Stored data
★ ★ ★ ★ ★ ★ ★

(** * sync_translations.py: the translation sync script

    A shallow embedding of [src/sync_translations.py] and the properties
    its specification states about it.

    The script reads two JSON documents, overwrites the labels of the
    target's [fields] mapping with those of the template's
    [formTranslations -> en-us] table, writes a backup and the updated
    document, and reports through its exit status. *)

From Stdlib Require Import List String Ascii ZArith Bool Lia SpecFloat.
Import ListNotations.
Local Open Scope string_scope.
Local Open Scope Z_scope.

(** ** Values produced by [json.load]

    Python's [json.load] yields [None], [bool], [int], [float], [str],
    [list] and [dict] objects. A [dict] keeps insertion order and has
    unique keys, so it is an association list whose keys are pairwise
    distinct (see [wf]). A [float] is a binary64 number, with the
    infinities and NaN that [json.load] accepts ([Infinity],
    [-Infinity], [NaN]). A [str] is held as the bytes of its UTF-8
    encoding. *)

Unset Elimination Schemes.
Inductive value : Type :=
| PyNone
| PyBool (b : bool)
| PyInt (z : Z)
| PyFloat (x : spec_float)
| PyStr (s : string)
| PyList (l : list value)
| PyDict (d : list (string * value)).
Set Elimination Schemes.

Section ValueInduction.
Variable P : value -> Prop.
Hypothesis HNone : P PyNone.
Hypothesis HBool : forall b, P (PyBool b).
Hypothesis HInt : forall z, P (PyInt z).
Hypothesis HFloat : forall x, P (PyFloat x).
Hypothesis HStr : forall s, P (PyStr s).
Hypothesis HList : forall l, Forall P l -> P (PyList l).
Hypothesis HDict : forall d, Forall (fun kv => P (snd kv)) d -> P (PyDict d).

Fixpoint value_ind (v : value) : P v :=
  match v with
  | PyNone => HNone
  | PyBool b => HBool b
  | PyInt z => HInt z
  | PyFloat x => HFloat x
  | PyStr s => HStr s
  | PyList l =>
      HList l ((fix go (l : list value) : Forall P l :=
                  match l with
                  | [] => Forall_nil _
                  | x :: xs => Forall_cons x (value_ind x) (go xs)
                  end) l)
  | PyDict d =>
      HDict d ((fix go (d : list (string * value))
                 : Forall (fun kv => P (snd kv)) d :=
                  match d with
                  | [] => Forall_nil _
                  | kv :: xs => Forall_cons kv (value_ind (snd kv)) (go xs)
                  end) d)
  end.
End ValueInduction.

(** *** Operations of [dict] *)

Module Dict.

(** [d.get(k)], as an option: [None] when the key is absent. *)
Fixpoint lookup {A} (d : list (string * A)) (k : string) : option A :=
  match d with
  | [] => None
  | (k', v) :: d' => if String.eqb k' k then Some v else lookup d' k
  end.

(** [k in d] *)
Definition mem {A} (d : list (string * A)) (k : string) : bool :=
  match lookup d k with Some _ => true | None => false end.

(** [d.get(k, default)] *)
Definition get {A} (d : list (string * A)) (k : string) (default : A) : A :=
  match lookup d k with Some v => v | None => default end.

(** [d[k] = v]: a present key keeps its position, a new key is
    appended. *)
Fixpoint set {A} (d : list (string * A)) (k : string) (v : A)
  : list (string * A) :=
  match d with
  | [] => [(k, v)]
  | (k', v') :: d' =>
      if String.eqb k' k then (k', v) :: d' else (k', v') :: set d' k v
  end.

Definition keys {A} (d : list (string * A)) : list string := map fst d.

End Dict.

(** *** Python's [==] on loaded values

    [None] equals only [None]; a [bool] is an [int] ([True == 1],
    [False == 0]); an [int] equals a [float] when they are the same
    number ([1 == 1.0]); two floats compare as IEEE 754 has it, so the
    two zeros are equal and NaN equals nothing, itself included; strings
    compare by content; lists element by element; dicts have equal
    length and equal values at every key, whatever the order of the
    keys. Inside a list or a dict two elements that are the same object
    are equal without being compared, and every NaN that [json.load]
    returns is one object (the constant of the decoder): two NaN are
    unequal on their own and equal as elements. *)

Definition is_nan (v : value) : bool :=
  match v with
  | PyFloat S754_nan => true
  | _ => false
  end.

(** [z == x] for an [int] and a [float]: the comparison is exact, on the
    number [m * 2^e] a finite float is. *)
Definition int_eq_float (z : Z) (x : spec_float) : bool :=
  match x with
  | S754_zero _ => Z.eqb z 0
  | S754_finite s m e =>
      let n := if s then Z.neg m else Z.pos m in
      if Z.leb 0 e then Z.eqb z (n * 2 ^ e) else Z.eqb (z * 2 ^ (- e)) n
  | S754_infinity _ | S754_nan => false
  end.

Fixpoint py_eq (a b : value) {struct a} : bool :=
  match a, b with
  | PyNone, PyNone => true
  | PyBool x, PyBool y => Bool.eqb x y
  | PyBool x, PyInt y => Z.eqb (Z.b2z x) y
  | PyInt x, PyBool y => Z.eqb x (Z.b2z y)
  | PyInt x, PyInt y => Z.eqb x y
  | PyBool x, PyFloat y => int_eq_float (Z.b2z x) y
  | PyFloat x, PyBool y => int_eq_float (Z.b2z y) x
  | PyInt x, PyFloat y => int_eq_float x y
  | PyFloat x, PyInt y => int_eq_float y x
  | PyFloat x, PyFloat y => SFeqb x y
  | PyStr x, PyStr y => String.eqb x y
  | PyList x, PyList y =>
      (fix go (x y : list value) : bool :=
         match x, y with
         | [], [] => true
         | a :: x', b :: y' =>
             (is_nan a && is_nan b || py_eq a b) && go x' y'
         | _, _ => false
         end) x y
  | PyDict x, PyDict y =>
      Nat.eqb (List.length x) (List.length y) &&
      (fix go (x : list (string * value)) : bool :=
         match x with
         | [] => true
         | (k, v) :: x' =>
             match Dict.lookup y k with
             | Some w => is_nan v && is_nan w || py_eq v w
             | None => false
             end && go x'
         end) x
  | _, _ => false
  end.

(** [a != b] *)
Definition py_ne (a b : value) : bool := negb (py_eq a b).

(** Truth value of an object, as [not x] and [if x] test it. *)
Definition truthy (v : value) : bool :=
  match v with
  | PyNone => false
  | PyBool b => b
  | PyInt z => negb (Z.eqb z 0)
  | PyFloat x => match x with S754_zero _ => false | _ => true end
  | PyStr s => negb (String.eqb s "")
  | PyList l => match l with [] => false | _ => true end
  | PyDict d => match d with [] => false | _ => true end
  end.

(** The values [json.load] can return: the keys of every dict, at any
    depth, are pairwise distinct, and every float is a binary64
    number. *)
Fixpoint distinct (ks : list string) : bool :=
  match ks with
  | [] => true
  | k :: ks' => negb (existsb (String.eqb k) ks') && distinct ks'
  end.

Fixpoint wfb (v : value) : bool :=
  match v with
  | PyFloat x => valid_binary 53 1024 x
  | PyList l =>
      (fix go (l : list value) : bool :=
         match l with [] => true | x :: xs => wfb x && go xs end) l
  | PyDict d =>
      distinct (Dict.keys d) &&
      (fix go (d : list (string * value)) : bool :=
         match d with [] => true | kv :: xs => wfb (snd kv) && go xs end) d
  | _ => true
  end.

Definition wf (v : value) : Prop := wfb v = true.

(** *** Operators and methods, with the exceptions they raise *)

Inductive exn : Type :=
| FileNotFoundError
| IsADirectoryError
| JSONDecodeError
| AttributeError
| TypeError.

Inductive result (A : Type) : Type :=
| Ok (a : A)
| Raise (e : exn).
Arguments Ok {A} a.
Arguments Raise {A} e.

(** [needle in haystack] for two strings: a substring test. *)
Fixpoint is_prefix (p s : string) : bool :=
  match p, s with
  | EmptyString, _ => true
  | String a p', String b s' => Ascii.eqb a b && is_prefix p' s'
  | String _ _, EmptyString => false
  end.

Fixpoint is_substring (p s : string) : bool :=
  is_prefix p s ||
  match s with
  | EmptyString => false
  | String _ s' => is_substring p s'
  end.

(** [o.get(key, default)]: only a dict has the method. *)
Definition py_get (o : value) (key : string) (default : value) : result value :=
  match o with
  | PyDict d => Ok (Dict.get d key default)
  | _ => Raise AttributeError
  end.

(** The code points of a string: the bytes of its encoding that are
    not continuation bytes ([10xxxxxx]). *)
Fixpoint code_points (s : string) : nat :=
  match s with
  | EmptyString => O
  | String (Ascii _ _ _ _ _ _ b6 b7) s' =>
      ((if b7 && negb b6 then 0 else 1) + code_points s')%nat
  end.

(** [len(o)] *)
Definition py_len (o : value) : result nat :=
  match o with
  | PyStr s => Ok (code_points s)
  | PyList l => Ok (List.length l)
  | PyDict d => Ok (List.length d)
  | _ => Raise TypeError
  end.

(** [o.items()] *)
Definition py_items (o : value) : result (list (string * value)) :=
  match o with
  | PyDict d => Ok d
  | _ => Raise AttributeError
  end.

(** [key in o] for a string [key]: a key of a dict, an element of a
    list, a substring of a string; the other objects are not
    containers. *)
Definition py_contains (o : value) (key : string) : result bool :=
  match o with
  | PyDict d => Ok (Dict.mem d key)
  | PyList l => Ok (existsb (fun x => py_eq x (PyStr key)) l)
  | PyStr s => Ok (is_substring key s)
  | _ => Raise TypeError
  end.

(** ** Paths, as [pathlib.Path] has them on POSIX

    A path is its root and its components. [Path s] parses a string the
    way [pathlib] does: empty and [.] components are dropped, [..] is
    kept. Two distinct paths name two distinct files: links and [..]
    are not resolved. *)

Module Pathlib.

Inductive anchor : Type := Relative | Root | Root2.

Record path : Type := mkpath { root : anchor; parts : list string }.

Definition anchor_eqb (a b : anchor) : bool :=
  match a, b with
  | Relative, Relative | Root, Root | Root2, Root2 => true
  | _, _ => false
  end.

Fixpoint parts_eqb (x y : list string) : bool :=
  match x, y with
  | [], [] => true
  | a :: x', b :: y' => String.eqb a b && parts_eqb x' y'
  | _, _ => false
  end.

Definition path_eqb (p q : path) : bool :=
  anchor_eqb (root p) (root q) && parts_eqb (parts p) (parts q).

(** [s.split('/')] *)
Fixpoint split_sep (s : string) : list string :=
  match s with
  | EmptyString => [EmptyString]
  | String c s' =>
      if Ascii.eqb c "/" then EmptyString :: split_sep s'
      else match split_sep s' with
           | [] => [String c EmptyString]
           | p :: ps => String c p :: ps
           end
  end.

(** [posixpath.splitroot]: one slash or three and more make the root
    [/], exactly two make the root [//]. *)
Definition anchor_of (s : string) : anchor :=
  if is_prefix "///" s then Root
  else if is_prefix "//" s then Root2
  else if is_prefix "/" s then Root
  else Relative.

Definition keep_part (x : string) : bool :=
  negb (String.eqb x "") && negb (String.eqb x ".").

Definition Path (s : string) : path :=
  mkpath (anchor_of s) (filter keep_part (split_sep s)).

(** [p / s] *)
Definition joinpath (p : path) (s : string) : path :=
  let q := Path s in
  match root q with
  | Relative => mkpath (root p) (parts p ++ parts q)
  | _ => q
  end.

(** [p.name]: the last component, empty when there is none. *)
Definition name (p : path) : string := last (parts p) "".

(** [p.parent] *)
Definition parent (p : path) : path :=
  mkpath (root p) (removelast (parts p)).

(** [s.rfind(c)], [None] for [-1]. *)
Fixpoint rfind (c : ascii) (s : string) : option nat :=
  match s with
  | EmptyString => None
  | String a s' =>
      match rfind c s' with
      | Some i => Some (S i)
      | None => if Ascii.eqb a c then Some O else None
      end
  end.

(** [s[:i]] and [s[i:]] *)
Fixpoint take (i : nat) (s : string) : string :=
  match i, s with
  | S i', String a s' => String a (take i' s')
  | _, _ => EmptyString
  end.

Fixpoint drop (i : nat) (s : string) : string :=
  match i, s with
  | S i', String _ s' => drop i' s'
  | _, _ => s
  end.

(** The index at which [name] splits into stem and suffix: that of
    its last dot, when the dot is neither the first nor the last
    character ([0 < i < len(name) - 1]). *)
Definition suffix_index (nm : string) : option nat :=
  match rfind "." nm with
  | Some i =>
      if (Nat.ltb 0 i && Nat.ltb (S i) (String.length nm))%bool
      then Some i else None
  | None => None
  end.

(** [p.suffix] *)
Definition suffix (p : path) : string :=
  match suffix_index (name p) with
  | Some i => drop i (name p)
  | None => ""
  end.

(** [p.stem] *)
Definition stem (p : path) : string :=
  match suffix_index (name p) with
  | Some i => take i (name p)
  | None => name p
  end.

Fixpoint has_char (c : ascii) (s : string) : bool :=
  match s with
  | EmptyString => false
  | String a s' => Ascii.eqb a c || has_char c s'
  end.

(** The paths [Path] builds: no component is empty, is [.] or holds a
    separator. *)
Definition part_ok (x : string) : bool :=
  keep_part x && negb (has_char "/" x).

Definition path_ok (p : path) : bool := forallb part_ok (parts p).

End Pathlib.
Import Pathlib.

(** ** The script *)

(** An entry of [updates]: [{'field': ..., 'old': ..., 'new': ...}]. *)
Record update : Type := mkupdate { field : string; old : value; new : value }.
Lemma run_RespawnTimer (T : nat) (w : World) (r : Draw) (i : nat)
  (d : PhysicsDice) (tid : nat) :
  RollInv T w -> ResetPending w ->
  (forall j e, nth_error (dice w) j = Some e -> j <> i -> Live w j e) ->
  nth_error (dice w) i = Some d ->
  timerRef d = Some tid -> isLockedRef d = false ->
  now (timers w) = (T + 100)%nat ->
  (forall tm, In tm (pending (timers w)) -> timerId tm <> tid) ->
  RollInv T (run r (RespawnTimer i) w) /\
  ResetPending (run r (RespawnTimer i) w) /\
  (forall j e, nth_error (dice (run r (RespawnTimer i) w)) j = Some e ->
     Live (run r (RespawnTimer i) w) j e).
Proof.
  intros HRI HRP HLo Hd Href Hl Hnow Hfresh; cbn [run].
  pose proof HRI as (HD & HN & HR & HF).
  destruct (HD i d Hd) as (Di & Ds & Dl & Db & Dv & Dr).
  assert (Hold : forall tm, In tm (pending (timers w)) ->
                   dieOf (callback tm) = Some i -> RefOk d tm -> False).
  { intros tm Htm Hi Hok.
    destruct (RefOk_timerRef d tm i Hi Hok) as [G | G]; [| congruence].
    apply (Hfresh tm Htm); congruence. }
  destruct (diceRef d) as [body |] eqn:Hb.
  - eapply (withDieTimers_rolling T w i (respawnTimeout r) d _ _ HRI HRP Hd).
    + unfold respawnTimeout, setTimeout; rewrite Hb; cbn; reflexivity.
    + reflexivity.
    + reflexivity.
    + reflexivity.
    + exact Dv.
    + intros G; cbn in G; congruence.
    + intros id; cbn [refsOf timerRef stabilityTimerRef gradualDampingRef
                       stabilityCheckRef setTimerRef setStabilityTimerRef
                       setDiceRef In nextTimerId].
      intros [G | [G | [G | [G | []]]]]; try discriminate.
      * injection G as <-; right; lia.
      * left; rewrite <- G; cbn; tauto.
      * left; rewrite <- G; cbn; tauto.
    + reflexivity.
    + cbn; lia.
    + cbn [pending]; rewrite <- app_assoc; cbn [app].
      rewrite map_app; cbn [map timerId].
      apply NoDup_app; [exact HN | |].
      * repeat constructor; cbn; [intros [G | []]; lia | intros []].
      * intros id Hin G; apply in_map_iff in Hin as (a & <- & Ha).
        pose proof (proj1 (Forall_forall _ _) HF a Ha) as (_ & Hlt & _).
        cbn in G; destruct G as [G | [G | []]]; lia.
    + cbn [pending]; intros tm Htm.
      apply in_app_or in Htm as [Htm | [<- | []]];
        [apply in_app_or in Htm as [Htm | [<- | []]] |].
      * left; split; [exact Htm |].
        intros Hi Hok; exfalso; exact (Hold tm Htm Hi Hok).
      * right; cbn; rewrite Di.
        repeat split; try lia; try reflexivity.
      * right; cbn; rewrite Di.
        repeat split; try lia; try reflexivity.
        -- intros _ [G | [G | [G | [G | []]]]]; try discriminate.
           ++ injection G; lia.
           ++ assert (In (Some (S (nextTimerId (timers w)))) (refsOf d))
                by (unfold refsOf; rewrite G; cbn; tauto).
              specialize (Db _ H); lia.
           ++ assert (In (Some (S (nextTimerId (timers w)))) (refsOf d))
                by (unfold refsOf; rewrite G; cbn; tauto).
              specialize (Db _ H); lia.
    + cbn [pending]; intros tm Htm _.
      apply in_or_app; left; apply in_or_app; left; exact Htm.
    + exact HLo.
    + intros _; right; eexists; split;
        [cbn [pending]; apply in_or_app; right; left; reflexivity |].
      left; cbn; rewrite Di; reflexivity.
  - eapply (withDieTimers_rolling T w i (respawnTimeout r) d _ _ HRI HRP Hd).
    + unfold respawnTimeout; rewrite Hb; reflexivity.
    + reflexivity.
    + reflexivity.
    + reflexivity.
    + exact Dv.
    + intros G; cbn in G; congruence.
    + intros id; cbn [refsOf timerRef stabilityTimerRef gradualDampingRef
                       stabilityCheckRef setTimerRef In].
      intros [G | [G | [G | [G | []]]]]; try discriminate;
        left; rewrite <- G; cbn; tauto.
    + reflexivity.
    + lia.
    + exact HN.
    + intros tm Htm; left; split; [exact Htm |].
      intros Hi Hok; exfalso; exact (Hold tm Htm Hi Hok).
    + intros tm Htm _; exact Htm.
    + exact HLo.
    + cbn; congruence.
Qed.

★ ★ ★ ★ ★ ★ ★

WHAT THE TASK ASKS – All that should appear in the response is the run of lines from the first line of the entries through the line containing "encoding. *)", copied exactly.

EXERCISE ANSWER –
(** * sync_translations.py: the translation sync script

    A shallow embedding of [src/sync_translations.py] and the properties
    its specification states about it.

    The script reads two JSON documents, overwrites the labels of the
    target's [fields] mapping with those of the template's
    [formTranslations -> en-us] table, writes a backup and the updated
    document, and reports through its exit status. *)

From Stdlib Require Import List String Ascii ZArith Bool Lia SpecFloat.
Import ListNotations.
Local Open Scope string_scope.
Local Open Scope Z_scope.

(** ** Values produced by [json.load]

    Python's [json.load] yields [None], [bool], [int], [float], [str],
    [list] and [dict] objects. A [dict] keeps insertion order and has
    unique keys, so it is an association list whose keys are pairwise
    distinct (see [wf]). A [float] is a binary64 number, with the
    infinities and NaN that [json.load] accepts ([Infinity],
    [-Infinity], [NaN]). A [str] is held as the bytes of its UTF-8
    encoding. *)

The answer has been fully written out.